**Task statement:** With the line that contains "Lemma str_in_char (c" as the final line, return every line from the start of the data below exactly.

**Stored data:**
Lemma strip_In (s : pystr) (c : char) : In c (strip s) -> In c s.
Proof.
  unfold strip, rstrip, lstrip. intros H.
  destruct (rstrip_by_prefix isspace (lstrip_by isspace s)) as (b & Hb).
  destruct (lstrip_by_suffix isspace s) as (a & Ha & _).
  rewrite Ha. apply in_or_app; right. rewrite Hb.
  apply in_or_app; left; exact H.
Qed.

(** The first character that [strip] keeps is the one [lstrip] keeps. *)
Lemma strip_head (s : pystr) (c : char) :
  (exists r, strip s = c :: r) <-> (exists r, lstrip s = c :: r).
Proof.
  unfold strip, rstrip; split; intros (r & H).
  - destruct (rstrip_by_prefix isspace (lstrip s)) as (b & Hb).
    rewrite H in Hb. exists (r ++ b); exact Hb.
  - rewrite H. unfold rstrip_by.
    assert (Hc : isspace c = false) by (eapply lstrip_by_head; exact H).
    simpl rev.
    destruct (lstrip_by_last isspace (rev r) c Hc) as (y & ->).
    rewrite rev_app_distr; simpl. exists (rev y); reflexivity.
Qed.

End StrFacts.

(* ------------------------------------------------------------------ *)
(** * Facts about the batch path *)

Section BatchFacts.

Context {R : Runtime}.

Lemma str_in_char (c : char) (s : pystr) :
  str_in [c] s = false <-> ~ In c s.
Proof.
  split.
  - intros H Hin. apply in_split in Hin as (a & b & ->).
    assert (E : str_in [c] (a ++ [c] ++ b) = true)
      by (apply str_in_iff; exists a, b; reflexivity).
    simpl in E; congruence.
  - intros H. apply (str_in_absent _ _ c); [left; reflexivity|exact H].
Qed.
(** * FormatPacker: a shallow embedding of the cyclic frame packer

    The development follows the Python sources:
    - [point_object.py]: [PointObject] and [GroupObjectList];
    - [FormatPacker.py]: the packer's constructor, [_validate_objects],
      [_build_model], [_solve], [pack] and the table builder
      [_to_dataframes].

    Python integers are unbounded, hence [Z]; [//] and [%] are floor
    division and its remainder, which is what [Z.div] and [Z.modulo]
    compute for every sign of the divisor; a zero divisor raises
    [ZeroDivisionError] and is modelled explicitly.  The solver's 64-bit
    range is not modelled.

    Python objects are shared by reference: a [PointObject] handed to a
    group or to a packer is the very object the caller still holds.  The
    embedding therefore keeps the points in a store indexed by locations
    and lets groups and packers hold locations. *)

From stdpp Require Import base numbers strings pretty functions sets sorting list.

Open Scope Z_scope.

(** ** Exceptions and results *)

Inductive exn :=
| ZeroDivisionError
| IndexError
| StopIteration
| TypeError
| ValueError (msg : string)
| FramePackingError (msg : string).

Inductive result (A : Type) :=
| Ok (a : A)
| Raise (e : exn).
Arguments Ok {A} a.
Arguments Raise {A} e.

#[export] Instance result_ret : MRet result := fun A a => Ok a.
#[export] Instance result_bind : MBind result := fun A B f r =>
  match r with
  | Ok a => f a
  | Raise e => Raise e
  end.

Definition is_Ok {A} (r : result A) : bool :=
  match r with Ok _ => true | Raise _ => false end.

(** ** point_object.py *)

(** Solver variables are handles into the model's variable table. *)
Definition var := nat.

(** A location of the object store. *)
Definition loc := nat.

Record PointObject := mkPointObject {
  Name : string;
  Size : Z;
  Period : Z;
  Start_Frame : option Z;
  Offset : option Z;
  start_unit : option var;
  phase_vars : list var
}.

(** [offset * 8 if offset is not None else None] *)
Definition to_bits (offset : option Z) : option Z :=
  match offset with
  | Some b => Some (b * 8)
  | None => None
  end.

(** [PointObject.__init__] *)
Definition PointObject_init (name : string) (size period : Z)
    (start_frame offset : option Z) : PointObject :=
  {| Name := name;
     Size := size;
     Period := period;
     Start_Frame := start_frame;
     Offset := to_bits offset;
     start_unit := None;
     phase_vars := [] |}.

(** The object store: every location denotes an object. *)
Abbreviation heap := (loc -> PointObject).

(** The three attribute assignments [p.Period = ..; p.Start_Frame = ..;
    p.Offset = ..] that both the group constructor and the packer
    constructor perform on a member. *)
Definition assign_shared (period : Z) (start_frame offset : option Z)
    (p : PointObject) : PointObject :=
  {| Name := Name p;
     Size := Size p;
     Period := period;
     Start_Frame := start_frame;
     Offset := offset;
     start_unit := start_unit p;
     phase_vars := phase_vars p |}.

Module GroupObjectList.
(** A group is a Python list of points (its [points]) carrying four
    attributes of its own. *)
Record t := mk {
  Name : string;
  Period : Z;
  Start_Frame : option Z;
  Offset : option Z;
  points : list loc
}.
End GroupObjectList.

(** The loop [for p in points: ...] of [GroupObjectList.__init__]. *)
Fixpoint group_assign (period : Z) (start_frame offset : option Z)
    (points : list loc) (h : heap) : heap :=
  match points with
  | [] => h
  | p :: rest =>
      group_assign period start_frame offset rest
        (<[p := assign_shared period start_frame (to_bits offset) (h p)]> h)
  end.

(** [GroupObjectList.__init__(period, *points, name, start_frame, offset)]:
    returns the store after the constructor ran, and the new group. *)
Definition GroupObjectList_init (h : heap) (period : Z) (points : list loc)
    (name : string) (start_frame offset : option Z)
    : heap * GroupObjectList.t :=
  (group_assign period start_frame offset points h,
   GroupObjectList.mk name period start_frame (to_bits offset) points).

(** ** FormatPacker.py: the constructor *)

(** An element of the packer's input list. *)
Inductive item :=
| IPoint (p : loc)
| IGroup (g : GroupObjectList.t).

Record FormatPacker := mkFormatPacker {
  objects : list loc;
  _groups : list GroupObjectList.t;
  FRAME_SIZE : Z;
  FRAME_SIZE_BITS : Z;
  NUM_FRAMES : Z;
  ALIGNMENT : Z;
  UNIT : Z;
  CAP : Z
}.

(** [for i, p in enumerate(obj): ...] of the constructor, from index [i]. *)
Fixpoint propagate_from (i : nat) (g : GroupObjectList.t) (ps : list loc)
    (h : heap) : heap :=
  match ps with
  | [] => h
  | p :: rest =>
      propagate_from (S i) g rest
        (<[p := assign_shared (GroupObjectList.Period g)
                  (GroupObjectList.Start_Frame g)
                  (if decide (i = 0%nat) then GroupObjectList.Offset g else None)
                  (h p)]> h)
  end.

Definition propagate (g : GroupObjectList.t) (h : heap) : heap :=
  propagate_from 0 g (GroupObjectList.points g) h.

(** [for obj in objects: ...]: the store, [self.objects] and
    [self._groups] after the walk. *)
Fixpoint add_objects (items : list item) (h : heap) (objs : list loc)
    (grps : list GroupObjectList.t)
    : heap * list loc * list GroupObjectList.t :=
  match items with
  | [] => (h, objs, grps)
  | IGroup g :: rest =>
      add_objects rest (propagate g h) (objs ++ GroupObjectList.points g)
        (grps ++ [g])
  | IPoint p :: rest => add_objects rest h (objs ++ [p]) grps
  end.

(** [obj.Offset for obj in self.objects if obj.Offset]: an offset of 0 is
    falsy and left out, like an absent one. *)
Definition defined_offset (o : PointObject) : option Z :=
  match Offset o with
  | Some b => if decide (b = 0) then None else Some b
  | None => None
  end.

(** [math.gcd] of a sequence of arguments: their non-negative gcd, 0 for
    no argument. *)
Definition gcd_all (args : list Z) : Z := foldr Z.gcd 0 args.

(** Python's [a // b]. *)
Definition floordiv (a b : Z) : result Z :=
  if decide (b = 0) then Raise ZeroDivisionError else Ok (a / b).

(** Python's [a % b]. *)
Definition pymod (a b : Z) : result Z :=
  if decide (b = 0) then Raise ZeroDivisionError else Ok (a mod b).

(** [FormatPacker.__init__]; the sets of sizes and offsets are given to
    [gcd] as lists, which computes the same number. The solver parameters
    and the output path play no part in what follows. *)
Definition FormatPacker_init (h : heap) (items : list item)
    (frame_size num_frames : Z) : result (heap * FormatPacker) :=
  let '(h1, objs, grps) := add_objects items h [] [] in
  let bits := frame_size * 8 in
  let unique_sizes := map (fun p => Size (h1 p)) objs in
  let defined_offsets_b := omap (fun p => defined_offset (h1 p)) objs in
  let unit := gcd_all (unique_sizes ++ defined_offsets_b ++ [bits]) in
  cap ← floordiv bits unit;
  Ok (h1, {| objects := objs;
             _groups := grps;
             FRAME_SIZE := frame_size;
             FRAME_SIZE_BITS := bits;
             NUM_FRAMES := num_frames;
             ALIGNMENT := 8;
             UNIT := unit;
             CAP := cap |}).

(** ** [_validate_objects] *)

Definition start_frame_message (name : string) (start_frame last : Z) : string :=
  "Invalid Start_Frame: Object " +:+ name +:+ " has invalid Start_Frame="
  +:+ pretty start_frame +:+ "; must be between 0 and " +:+ pretty last +:+ ".".

Definition offset_message (name : string) (size offset frame_size : Z) : string :=
  "Invalid Offset: Object " +:+ name +:+ " (size=" +:+ pretty size
  +:+ ") at offset=" +:+ pretty offset +:+ " would overflow a "
  +:+ pretty frame_size +:+ "-byte frame.".

Definition bad_start_frame (pk : FormatPacker) (o : PointObject) : bool :=
  match Start_Frame o with
  | Some sf => bool_decide (sf < 0 ∨ sf > NUM_FRAMES pk - 1)
  | None => false
  end.

Definition bad_offset (pk : FormatPacker) (o : PointObject) : bool :=
  match Offset o with
  | Some off => bool_decide (off < 0 ∨ off + Size o > FRAME_SIZE_BITS pk)
  | None => false
  end.

Definition validate_object (pk : FormatPacker) (o : PointObject) : result unit :=
  if bad_start_frame pk o then
    Raise (ValueError (start_frame_message (Name o)
                         (default 0 (Start_Frame o)) (NUM_FRAMES pk - 1)))
  else if bad_offset pk o then
    Raise (ValueError (offset_message (Name o) (Size o)
                         (default 0 (Offset o)) (FRAME_SIZE pk)))
  else Ok ().

Fixpoint validate_all (pk : FormatPacker) (h : heap) (ps : list loc)
    : result unit :=
  match ps with
  | [] => Ok ()
  | p :: rest => _ ← validate_object pk (h p); validate_all pk h rest
  end.

Definition _validate_objects (pk : FormatPacker) (h : heap) : result unit :=
  validate_all pk h (objects pk).

(** ** The constraint model

    The packer talks to a CP-SAT solver through a model object.  The
    embedding keeps what the packer emits: the variable table (one integer
    domain per variable, in creation order), the constraints, the objective
    and the hints.  Variable names given to the solver are labels only and
    are left out. *)

(** [NewIntervalVar(sb, sz, sb + sz, ..)] or, with a presence literal,
    [NewOptionalIntervalVar(sb, sz, sb + sz, pv, ..)]: the interval
    [[sb, sb + sz)] with a variable start and a constant size. *)
Record IntervalVar := mkIntervalVar {
  iv_start : var;
  iv_size : Z;
  iv_presence : option var
}.

Inductive Constraint :=
| EqConst (x : var) (c : Z)             (* Add(x == c) *)
| EqVar (x y : var)                     (* Add(x == y) *)
| EqOffset (x y : var) (c : Z)          (* Add(x == y + c) *)
| ExactlyOne (bs : list var)            (* AddExactlyOne(bs) *)
| NoOverlap (ivs : list IntervalVar)    (* AddNoOverlap(ivs) *)
| MaxEquality (target : var) (xs : list var). (* AddMaxEquality(target, xs) *)

Inductive Objective :=
| Maximize (x : var)
| Minimize (x : var).

Record CpModel := mkCpModel {
  variables : list (Z * Z);
  constraints : list Constraint;
  objective : option Objective;
  hints : list (var * Z)
}.

Definition empty_model : CpModel := mkCpModel [] [] None [].

(** The library takes 64-bit integers as bounds and constants and answers
    any other with an exception of its own.  The embedding keeps the
    numbers as they are; a property that says the calls return is stated
    for numbers within that range ([in_solver_range] below). *)
Definition NewIntVar (lb ub : Z) (m : CpModel) : var * CpModel :=
  (length (variables m),
   mkCpModel (variables m ++ [(lb, ub)]) (constraints m) (objective m) (hints m)).
(* ===== verification/_CoqProject ===== *)
-Q . S2P
Prelude.v
Order.v
Version.v
Range.v
Encoding.v
StrBytes.v
Package.v
Nuspec.v
BTree.v
Resolver.v
ResolverEx.v
ResolverThm.v
ResolverWalk.v
ResolverSettle.v
ResolverSound.v
ResolverClosure.v
Ty.v
Unify.v
MatchReach.v
MatchReachThm.v
IfExpr.v
Escaping.v
Properties.v
PropExpr.v
PropScanThm.v
PropExprThm.v
PropPathThm.v
Condition.v
ConditionThm.v
ConditionEvalThm.v
ConditionReadsThm.v
ConditionNumThm.v
ConditionRenderThm.v
ConditionValueThm.v
Glob.v
GlobThm.v
GlobResolver.v
GlobResolverThm.v
Position.v
Lexer.v
Interp.v
Directive.v
DirectiveThm.v
Driver.v
DriverThm.v
Cursor.v
Signature.v
SignatureThm.v
Metadata.v
Tables.v
Manifest.v
TableFormat.v
TablesThm.v
MetadataThm.v
ImageModel.v
TypeDefs.v
Members.v
MethodImpls.v
Image.v
ImageInv.v
Attributes.v
AttributesThm.v
MembersThm.v
MethodImplsThm.v
ImageThm.v
TargetFramework.v
TargetFrameworkThm.v
TargetFrameworkCompat.v
FrameworkGroups.v
Lemma split_join sep ps :
  ps <> [] -> Forall (Forall (fun x => x <> sep)) ps -> split sep (join [sep] ps) = ps.
Proof.
  intros Hne. induction 1 as [|p ps Hp Hps IH]; [done|].
  destruct ps as [|q ps]; [by apply split_no_sep|].
  cbn [join app]. rewrite split_app_sep by done. f_equal. by apply IH.
Qed.

Lemma join_split sep s : join [sep] (split sep s) = s.
Proof.
  induction s as [|c s IH]; [done|]. simpl.
  pose proof (split_nonnil sep s) as Hne.
  destruct (N.eqb_spec c sep) as [->|Hc]; destruct (split sep s) as [|p ps] eqn:E; try done.
  - cbn [join app] in *. by rewrite <- IH.
  - cbn [join app] in *. destruct ps; simpl in *; by rewrite <- IH.
Qed.

Lemma split_pieces_no_sep sep s : Forall (Forall (fun x => x <> sep)) (split sep s).
Proof.
  induction s as [|c s IH]; simpl; [repeat constructor|].
  destruct (N.eqb_spec c sep) as [->|Hc]; [by constructor|].
  destruct (split sep s); [repeat constructor; done|].
  apply Forall_cons in IH as [IH1 IH2]. constructor; [by constructor|done].
Qed.

(** ** Lemmas on decimal numbers *)

Lemma dec_val_snoc s c : dec_val (s ++ [c]) = (10 * dec_val s + digit_val c)%N.
Proof. unfold dec_val. by rewrite fold_left_app. Qed.

Lemma dec_val_cons0 s : dec_val (48%N :: s) = dec_val s.
Proof. done. Qed.

Lemma dec_val_trim_zeros s : dec_val (trim_start_matches (N.eqb 48) s) = dec_val s.
Proof.
  unfold trim_start_matches. induction s as [|c s IH]; [done|]. cbn [drop_while].
  destruct (N.eqb_spec 48 c) as [<-|]; [|done]. by rewrite dec_val_cons0.
Qed.

Lemma dec_val_bound s :
  forallb is_ascii_digit s = true -> (dec_val s < 10 ^ N.of_nat (length s))%N.
Proof.
  induction s as [|c s IH] using rev_ind; [done|].
  rewrite forallb_app, dec_val_snoc, length_app. simpl. intros [Hs Hc]%andb_prop.
  rewrite andb_true_r in Hc. apply in_range_spec in Hc. specialize (IH Hs).
  replace (N.of_nat (length s + 1)) with (N.succ (N.of_nat (length s))) by lia.
  rewrite N.pow_succ_r'. unfold digit_val. lia.
Qed.

Lemma dec_val_lower_bound c s :
  c <> 48%N -> forallb is_ascii_digit (c :: s) = true ->
  (10 ^ N.of_nat (length s) <= dec_val (c :: s))%N.
Proof.
  intros Hc. induction s as [|d s IH] using rev_ind; intros Hd.
  - simpl in *. apply andb_prop in Hd as [Hd _]. apply in_range_spec in Hd.
    unfold dec_val, digit_val. simpl. lia.
  - rewrite app_comm_cons in Hd |- *. rewrite forallb_app in Hd. apply andb_prop in Hd as [Hd _].
    specialize (IH Hd). rewrite dec_val_snoc, length_app. simpl length.
    rewrite Nat.add_1_r, Nat2N.inj_succ, N.pow_succ_r'. lia.
Qed.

**Answer to the exercise:**
Lemma strip_In (s : pystr) (c : char) : In c (strip s) -> In c s.
Proof.
  unfold strip, rstrip, lstrip. intros H.
  destruct (rstrip_by_prefix isspace (lstrip_by isspace s)) as (b & Hb).
  destruct (lstrip_by_suffix isspace s) as (a & Ha & _).
  rewrite Ha. apply in_or_app; right. rewrite Hb.
  apply in_or_app; left; exact H.
Qed.

(** The first character that [strip] keeps is the one [lstrip] keeps. *)
Lemma strip_head (s : pystr) (c : char) :
  (exists r, strip s = c :: r) <-> (exists r, lstrip s = c :: r).
Proof.
  unfold strip, rstrip; split; intros (r & H).
  - destruct (rstrip_by_prefix isspace (lstrip s)) as (b & Hb).
    rewrite H in Hb. exists (r ++ b); exact Hb.
  - rewrite H. unfold rstrip_by.
    assert (Hc : isspace c = false) by (eapply lstrip_by_head; exact H).
    simpl rev.
    destruct (lstrip_by_last isspace (rev r) c Hc) as (y & ->).
    rewrite rev_app_distr; simpl. exists (rev y); reflexivity.
Qed.

End StrFacts.

(* ------------------------------------------------------------------ *)
(** * Facts about the batch path *)

Section BatchFacts.

Context {R : Runtime}.

Lemma str_in_char (c : char) (s : pystr) :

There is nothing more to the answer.